→ What you will do: From the line with "rewrite (Permutation_map python_decisions" to the final line of the records, every line is to be duplicated exactly, both of those lines included.

→ Entries supplied:
Start of Block

Lemma scan_lines_spans p language lines fuel : ∀ index occurrences metrics, (length lines - index <= fuel)%nat → (index <= length lines)%nat →
  scan_lines word_other sha256_hex REPO_ROOT fuel p language lines index occurrences = Ok metrics →
  ∃ spans, Forall2 (λ m s, start_line m = Z.of_nat s.1 + 1 ∧ starts language lines s.1 s.2
                     ∧ complexity m = lexical_complexity word_other (join NEWLINE (segment lines s.1 s.2))) metrics spans
    ∧ in_order index spans
    ∧ ∀ i e, (index <= i)%nat → starts language lines i e → ∃ s, s ∈ spans ∧ (s.1 <= i <= s.2)%nat.
Proof.
  induction fuel as [|fuel IH]; intros index occurrences metrics Hf Hi; cbn [scan_lines].
  { intros [= <-]. exists []. split_and!; [constructor|done|]. intros i e Hle (line & m & Hl & _).
    apply lookup_lt_Some in Hl. lia. }
  destruct (lines !! index) as [line|] eqn:El.
  2: { intros [= <-]. exists []. split_and!; [constructor|done|]. intros i e Hle (line & m & Hl & _).
       apply lookup_lt_Some in Hl. apply lookup_ge_None in El. lia. }
  pose proof (lookup_lt_Some _ _ _ El) as Hlt.
  assert (∀ metrics, scan_lines word_other sha256_hex REPO_ROOT fuel p language lines (S index) occurrences = Ok metrics →
            (∀ e, ¬ starts language lines index e) →
            ∃ spans, Forall2 (λ m s, start_line m = Z.of_nat s.1 + 1 ∧ starts language lines s.1 s.2
                     ∧ complexity m = lexical_complexity word_other (join NEWLINE (segment lines s.1 s.2))) metrics spans
              ∧ in_order index spans
              ∧ ∀ i e, (index <= i)%nat → starts language lines i e → ∃ s, s ∈ spans ∧ (s.1 <= i <= s.2)%nat) as Hskip.
  { intros ms Hms Hno. destruct (IH (S index) occurrences ms ltac:(lia) ltac:(lia) Hms) as (spans & H1 & H2 & H3). exists spans. split; [done|].
    split; [by apply in_order_mono with (S index); [lia|]|]. intros i e Hle Hst. apply (H3 i e); [|done].
    destruct (decide (i = index)) as [->|]; [by apply Hno in Hst|lia]. }
  destruct (re_search _ line) as [m|] eqn:Em.
  2: { intros H. apply Hskip; [done|]. intros e (line' & m & Hl & Hm & _). congruence. }
  destruct (function_end language lines index) as [e|] eqn:Ee.
  2: { intros H. apply Hskip; [done|]. intros e (line' & m' & Hl & Hm & He). congruence. }
  intros (metric & Hm & (rest & Hrest & [= <-])%bind_Ok)%bind_Ok.
  apply build_metric_key in Hm as (_ & _ & Hstart & _ & Hc). pose proof Ee as Hr. apply function_end_range in Hr; [|lia].
  apply IH in Hrest as (spans & H1 & H2 & H3); [|lia|lia]. exists ((index, e) :: spans). split_and!.
  - constructor; [|done]. cbn. split_and!; [done| |done]. by exists line, m.
  - cbn. split; [lia|done].
  - intros i e' Hle Hst. destruct (decide (i <= e)%nat); [exists (index, e); split; [left|cbn; lia]|].
    destruct (H3 i e' ltac:(lia) Hst) as (s & Hs & ?). exists s. split; [by right|done].
Qed.

(** The functions measured in a braced source are the ones that start on a
    line of the pattern and have an end: in the order of the source, without
    overlap, and every such line lies in one of them.  In Go and TypeScript the
    end is the first line up to which the braces balance. *)
Theorem braced_functions_measured p text language metrics :
  scan_braced_language word_other sha256_hex REPO_ROOT p text language = Ok metrics →
  ∃ spans, Forall2 (λ m s, start_line m = Z.of_nat s.1 + 1 ∧ starts language (splitlines text) s.1 s.2
                     ∧ complexity m = lexical_complexity word_other (join NEWLINE (segment (splitlines text) s.1 s.2))) metrics spans
    ∧ in_order 0 spans
    ∧ (∀ i e, starts language (splitlines text) i e → ∃ s, s ∈ spans ∧ (s.1 <= i <= s.2)%nat)
    ∧ (language ≠ "kotlin" → ∀ s, s ∈ spans → balanced (segment (splitlines text) s.1 s.2)
         ∧ ∀ j, (s.1 <= j < s.2)%nat → ¬ balanced (segment (splitlines text) s.1 j)).
Proof.
  intros H. apply scan_lines_spans in H as (spans & H1 & H2 & H3); [|lia|lia]. exists spans. split_and!; [done|done| |].
  - intros i e. apply H3. lia.
  - intros Hl s Hs. apply list_elem_of_lookup in Hs as [i Hi]. destruct (Forall2_lookup_r _ _ _ _ _ H1 Hi) as (m & _ & _ & Hst & _).
    destruct Hst as (line & m' & Hline & _ & He). apply lookup_lt_Some in Hline. unfold function_end in He.
    destruct (String.eqb_spec language "kotlin"); [done|]. apply find_braced_end_spec in He as (_ & ? & ?); [done|lia].
Qed.
End extents.

(** The complexity of a Python function does not depend on the order of the
    walk: one, and what each node of its tree adds. *)
Lemma python_complexity_nodes node : is_node node = true →
  python_complexity node = 1 + foldr Z.add 0 (map python_decisions (preorder node)).
Proof.
  intros Hn. unfold python_complexity.
  assert (∀ l n, foldl (λ complexity child, complexity + python_decisions child) n l = n + foldr Z.add 0 (map python_decisions l)) as E.
  { induction l as [|x l IH]; intros n; cbn; [lia|]. rewrite IH. lia. }
  rewrite E. f_equal. assert (Proper ((≡ₚ) ==> eq) (foldr Z.add 0)) as Hp
    by (apply (foldr_permutation_proper' eq); intros; subst; lia || apply _).
  rewrite (Permutation_map python_decisions (walk_preorder node Hn)). done.
Qed.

End of Block

→ Response for this exercise:
  rewrite (Permutation_map python_decisions (walk_preorder node Hn)). done.
Qed.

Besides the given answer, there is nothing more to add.